* [What needs to be done]:
Transcribe the data exactly, stopping after the "Lemma submit_ok acc" line.

(Entries provided Opens)

(** The lock is released whatever the submission came to. *)
Lemma leave_ok {A} (r : result A) m (Q : smtp_mon -> result A -> Prop) : in_section m ->
  (forall m' , frame m' = frame m -> at_rest m' -> Q m' r) ->
  (forall m' e, frame m' = frame m -> mo_locked m' = false -> outside e -> Q m' (Err e)) ->
  match r with Ok a => srwp (_ ← end_critical_section; Ret a) m Q | Err e => srwp (_ ← end_critical_section; Raise e) m Q end.
Proof.
  intros Hm HQ He. destruct r; apply rwp_bind, end_critical_ok; try (by right); intros; cbn [rwp]; auto.
Qed.

Lemma submit_ok acc rej m (Q : smtp_mon -> result (MailDeliveryReceipt + Z) -> Prop) :
  in_section m -> mo_account_ok m = true -> (has_lease = true -> mo_lease_ok m = true) -> mo_tls m = true ->
  mo_accepted m = acc -> acc <> [] -> mo_payloads m = [] -> sd_phase (mo_sender m) = AtData ->
  (forall m' e, clean m m' -> in_doubt m' -> outside e -> Q m' (Err e)) ->
  (forall m' c, clean m m' -> at_rest m' -> mo_payloads m' = [] ->
     Q m' (Ok (inl (_receipt request MailDeliveryStatus.FAILED (rej ++ (refused_by c <$> acc))%list (Some (str_code c)))))) ->
  (forall m' c, clean m m' -> at_rest m' -> mo_payloads m' = [message] -> mo_reply m' = Some c -> Q m' (Ok (inr c))) ->
  srwp (submit request acc rej) m Q.
Proof.
  intros Hs Ha Hl Ht Hacc Hne Hpay Hph He HQl HQr. unfold submit. apply rwp_match, rwp_bind, rwp_perform; [done|].
  (* leaving from a state with the frame of [m1] *)
  assert (forall m1 (r : result (MailDeliveryReceipt + Z)), in_section m1 -> sd_last (mo_sender m1) = sd_last (mo_sender m) -> mo_accepted m1 = mo_accepted m ->
    in_doubt m1 -> (forall m', frame m' = frame m1 -> at_rest m' -> clean m m' -> Q m' r) ->
    match r with Ok a => srwp (_ ← end_critical_section; Ret a) m1 Q | Err e => srwp (_ ← end_critical_section; Raise e) m1 Q end) as Hleave.
  { intros m1 r H1 L1 A1 D1 HQ1. apply leave_ok; [done| |].
    - intros m' F R. destruct (frame_fields _ _ F) as (?&?&?&?&_). apply HQ1; [done..|]. destruct R. split_and!; congruence.
    - intros m' e F R O. destruct (frame_fields _ _ F) as (Fp&?&?&?&?&Fy&_). apply He; [split_and!; congruence| |done].
      unfold in_doubt. by rewrite Fp, Fy. }
  intros [c|e] Ho; cbn [smtp_next].
  2:{ apply (Hleave m (Err e)); [done..|by left|]. intros m' F R C. apply He; [done| |by apply (Ho e)].
      left. by destruct (frame_fields _ _ F) as (?&?&?&?&?&->&_). }
  set (m1 := m {{ mo_go_ahead := _ }}). assert (in_section m1) as S1 by (by destruct Hs; split).
  destruct (c =? 354) eqn:Hc; cbn [negb].
  2:{ apply (Hleave m1 (Ok (inl _))); [done..|by left|]. intros m' F R C. apply HQl; [done..|].
      by destruct (frame_fields _ _ F) as (?&?&?&?&?&->&_). }
  apply rwp_bind, rwp_perform; [cbn; split_and!; try done; [by destruct Hs|by rewrite Hacc]|]. intros [[]|e] Ho2; cbn [smtp_next].
  2:{ eapply (Hleave _ (Err e)); [by destruct S1; split|done..|right; cbn; rewrite Hph; set_solver|]. intros m' F R C.
      apply He; [done| |by apply (Ho2 e)]. right. destruct (frame_fields _ _ F) as (->&_). cbn. rewrite Hph. set_solver. }
  apply rwp_bind, set_attr_ok. apply rwp_bind, rwp_perform; [done|]. intros [c2|e] Ho3; cbn [smtp_next].
  - eapply (Hleave _ (Ok (inr c2))); [by destruct S1; split|done..|right; cbn; set_solver|]. intros m' F R C.
    destruct (frame_fields _ _ F) as (?&?&?&?&?&Fy&Fr). apply HQr; [done..| |done]. rewrite Fy. cbn. by rewrite Hpay.
  - eapply (Hleave _ (Err e)); [by destruct S1; split|done..|right; cbn; set_solver|]. intros m' F R C.
    apply He; [done| |by apply (Ho3 e)]. right. destruct (frame_fields _ _ F) as (->&_). cbn. set_solver.
Qed.
Lemma login_ok m (Q : smtp_mon -> result unit -> Prop) : mo_tls m = true -> (forall r, Q m r) -> srwp (_login account) m Q.
Proof.
  intros Ht HQ. unfold _login. apply rwp_try, rwp_perform; [done|]. intros [[]|e] _; cbn [smtp_next]; [apply HQ|].
  repeat case_match; apply HQ.
Qed.

(** A session that is connected and has not submitted anything. *)
Record ready (m : smtp_mon) : Prop := {
  rd_rest : at_rest m;
  rd_tls : mo_tls m = true;
  rd_accepted : mo_accepted m = [];
  rd_payloads : mo_payloads m = [];
  rd_last : sd_last (mo_sender m) = None
}.

Lemma ready_same m m' : ready m -> same_session m m' -> ready m'.
Proof. intros [[? ?] ? ? ? ?] S. destruct (same_frame _ _ S) as (F & L & H & _). destruct (frame_fields _ _ F) as (?&?&?&?&?&?&?).
  split; [split|..]; congruence. Qed.

(** The outcome of the worker's session. *)
Definition session_post (m : smtp_mon) (r : result MailDeliveryReceipt) : Prop :=
  mo_locked m = false /\ sd_last (mo_sender m) = None /\
  match r with Ok receipt => truthful m receipt | Err e => mo_payloads m = [] \/ (in_doubt m /\ outside e) end.

Lemma refused_rejected c l : all_rejected (refused_by c <$> l).
Proof. by apply Forall_fmap, Forall_forall. Qed.

Lemma refused_recipients c (l : list string) : rr_recipient <$> (refused_by c <$> l) = l.
Proof. rewrite <- list_fmap_compose. by apply list_fmap_id. Qed.

(** The receipt of a final reply. *)
Lemma final_truthful m c acc rej : mo_payloads m = [message] -> mo_reply m = Some c -> mo_accepted m = acc -> acc <> [] ->
  all_rejected rej -> (acc ++ (rr_recipient <$> rej)) ≡ₚ recipients request -> (rej = [] -> acc = recipients request) ->
  truthful m (if (200 <=? c) && (c <? 300)
    then _receipt request (if bool_decide (rej = []) then MailDeliveryStatus.SUCCEEDED else MailDeliveryStatus.PARTIAL)
           ((recipient_result MailRecipientStatus.ACCEPTED None <$> acc) ++ rej)%list (Some (str_code c))
    else _receipt request MailDeliveryStatus.FAILED (rej ++ (refused_by c <$> acc))%list (Some (str_code c))).
Proof.
  intros Hp Hr Ha Hn Hj Hperm Hall. destruct ((200 <=? c) && (c <? 300)) eqn:Hc.
  - assert (200 <= c < 300) as Hc' by (bool_props; lia).
    assert (forall st, accepted (_receipt request st ((recipient_result MailRecipientStatus.ACCEPTED None <$> acc) ++ rej)%list (Some (str_code c))) = acc) as Hacc.
    { intros st. unfold accepted. cbn [mc_recipient_results _receipt]. rewrite List.filter_app, fmap_app, results_accepted.
      rewrite none_accepted by (by apply rejected_not_accepted). by rewrite app_nil_r. }
    split; [done|cbn [mc_recipient_results _receipt]; by rewrite fmap_app, results_recipients|].
    assert (delivered m) as Hd by (split; [done|by exists c]). cbn [mc_status _receipt].
    case_bool_decide as E; [split_and!; [done|by rewrite Ha, Hall|by rewrite Hacc, Hall]|].
    split_and!; [done|by rewrite Hacc|]. unfold rejected. cbn [mc_recipient_results _receipt]. rewrite List.filter_app.
    destruct rej as [|x rej]; [done|]. inversion Hj as [|? ? Hx Hj']. cbn. rewrite (bool_decide_eq_true_2 (rr_status x = _)) by done.
    intros E'. by apply app_eq_nil in E' as [_ ?].
  - apply failed_truthful; [|by apply Forall_app; split; [|apply refused_rejected]|].
    + right. exists c. split; [done|]. apply andb_false_iff in Hc. lia.
    + rewrite fmap_app, refused_recipients. by rewrite Permutation_app_comm.
Qed.

(** From the accepted recipients to the receipt. *)
Lemma data_ok acc rej m : at_rest m -> mo_tls m = true -> mo_accepted m = acc -> mo_payloads m = [] ->
  sd_last (mo_sender m) = None -> sd_phase (mo_sender m) = AtData -> acc <> [] -> all_rejected rej ->
  (acc ++ (rr_recipient <$> rej)) ≡ₚ recipients request -> (rej = [] -> acc = recipients request) ->
  srwp (submission broker_guards request acc rej) m session_post.
Proof.
  intros [Ql Qh] Qt Qa Qy Qs Qp Hne Hj Hperm Hall. unfold submission.
  assert (forall m' r, frame m' = frame m -> mo_locked m' = false -> (forall rc, r = Ok rc -> truthful m' rc) -> session_post m' r) as Hquit.
  { intros m' r F L Hr. destruct (frame_fields _ _ F) as (?&?&?&?&?&?&?). split_and!; [done|congruence|].
    destruct r; [by apply Hr|left; congruence]. }
  apply check_then; [intros m' e S; destruct (same_frame _ _ S) as (F & L & _); apply Hquit; [done|congruence|done]|].
  intros m5 S5. destruct (same_frame _ _ S5) as (F5 & L5 & H5 & G5). destruct (frame_fields _ _ F5) as (?&?&?&?&?&?&?).
  apply rwp_bind, begin_critical_ok; [split; congruence| | |].
  - intros m6 F6 I6 A6 L6. destruct (frame_fields _ _ F6) as (?&?&?&?&?&?&?). cbn [negb].
    apply rwp_bind, submit_ok; try done; try congruence.
    + intros m' e (C1&C2&C3) D O. split_and!; [done|congruence|by right].
    + intros m' c' (C1&C2&C3) R P. split_and!; [done|congruence|]. apply failed_truthful; [by left| |].
      * apply Forall_app. split; [done|apply refused_rejected].
      * rewrite fmap_app, refused_recipients. by rewrite Permutation_app_comm.
    + intros m' c' (C1&C2&C3) R P Hr. apply rwp_bind, set_attr_ok. set (m7 := m' {{ mo_sender := _ }}).
      assert (mo_accepted m7 = acc) as A7 by (change (mo_accepted m' = acc); congruence).
      pose proof (final_truthful m7 c' acc rej P Hr A7 Hne Hj Hperm Hall) as Htr.
      destruct ((200 <=? c') && (c' <? 300)); (split_and!; [done|change (sd_last (mo_sender m') = None); congruence|done]).
  - intros m6 F6 R6. cbn [negb]. unfold _raise_if_account_changed. destruct R6 as [R6 _].
    apply rwp_bind, rwp_bind, first_reason_ok. intros m7 o S7. destruct (same_frame _ _ S7) as (F7 & L7 & _).
    assert (frame m7 = frame m) as F by congruence. destruct (frame_fields _ _ F) as (?&?&?&?&?&?&?).
    case_match; (apply Hquit; [done|congruence|]); [done|]. intros rc [= <-]. apply unsubmitted_truthful. congruence.
  - intros m6 e F6 L6 _. apply Hquit; [congruence|done|done].
Qed.

Lemma session_ok m : permitted -> ready m -> srwp (session broker_guards account request) m session_post.
Proof.
  intros Hp Hm. unfold session.
  assert (forall m r, ready m -> (forall rc, r = Ok rc -> truthful m rc) -> session_post m r) as Hearly.
  { intros m1 r [[] ? ? ? ?] Hr. split_and!; [done..|]. destruct r; [by apply Hr|by left]. }
  apply rwp_bind, set_attr_ok. set (m1 := m {{ mo_sender := _ }}).
  assert (ready m1) as R1 by (destruct Hm as [[]]; split; [split|..]; by destruct m as [[]]). clearbody m1. clear m Hm.
  apply check_then; [intros m' e S; apply Hearly; [by eapply ready_same|done]|]. intros m2 S2. pose proof (ready_same _ _ R1 S2) as R2.
  apply rwp_bind, login_ok; [by destruct R2|]. intros [[]|e]; [|by apply Hearly].
  apply check_then; [intros m' e S; apply Hearly; [by eapply ready_same|done]|]. intros m3 S3. pose proof (ready_same _ _ R2 S3) as R3.
  apply still_ok; [by destruct R3|done|intros; by apply Hearly|]. intros c. destruct (accepted_code c); cbn [negb].
  2:{ apply Hearly; [done|]. intros rc [= <-]. apply failed_truthful; [left; by destruct R3| |].
      - by apply (results_status (fun s => s = MailRecipientStatus.REJECTED)).
      - unfold _failed_results. by rewrite results_recipients. }
  apply rwp_bind, rcpt_all_ok; [done|by destruct R3|done|by destruct R3|by constructor| |].
  { intros m' e L E. destruct R3 as [[R3 ?] ? ? ? ?]. rewrite E. split_and!; [done..|]. by left. }
  intros acc rej Hj Hperm Hall. cbn [app] in Hperm, Hall. destruct R3 as [[Rl Rh] Rt Ra Rp Rs].
  case_bool_decide as En.
  { split_and!; [done..|]. apply failed_truthful; [by left|done|]. by subst acc. }
  apply rwp_bind, set_attr_ok, data_ok; try done. intros E. by destruct (Hall E).
Qed.

(** The outcome of the worker: an error that leaves it after the submission is none of the classes that
    mean a definitive failure. *)
Definition worker_post (m : smtp_mon) (r : result MailDeliveryReceipt) : Prop :=
  mo_locked m = false /\
  match r with
  | Ok receipt => truthful m receipt
  | Err e => sd_last (mo_sender m) = None /\ in_doubt m /\ (mo_payloads m = [] \/ (outside e /\ exn_is e PyOSError = false))
  end.

Lemma unsubmitted_ok phases m (Q : smtp_mon -> result MailDeliveryReceipt -> Prop) : AtData ∈ phases -> PostData ∈ phases -> in_doubt m ->
  (forall rc, truthful m rc -> Q m (Ok rc)) -> srwp (unsubmitted request phases) m Q.
Proof.
  intros H1 H2 Hd HQ. unfold unsubmitted. apply attr_ok, HQ. destruct (mem_b _ _) eqn:E; [apply unknown_truthful|].
  apply unsubmitted_truthful. destruct Hd as [?|Hd]; [done|]. apply mem_b_false in E. destruct E.
  rewrite !elem_of_cons, elem_of_nil in Hd. destruct Hd as [->|[->|[]]]; done.
Qed.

(Entries provided Closes)

* [Result]:
(** The lock is released whatever the submission came to. *)
Lemma leave_ok {A} (r : result A) m (Q : smtp_mon -> result A -> Prop) : in_section m ->
  (forall m' , frame m' = frame m -> at_rest m' -> Q m' r) ->
  (forall m' e, frame m' = frame m -> mo_locked m' = false -> outside e -> Q m' (Err e)) ->
  match r with Ok a => srwp (_ ← end_critical_section; Ret a) m Q | Err e => srwp (_ ← end_critical_section; Raise e) m Q end.
Proof.
  intros Hm HQ He. destruct r; apply rwp_bind, end_critical_ok; try (by right); intros; cbn [rwp]; auto.
Qed.

Lemma submit_ok acc rej m (Q : smtp_mon -> result (MailDeliveryReceipt + Z) -> Prop) :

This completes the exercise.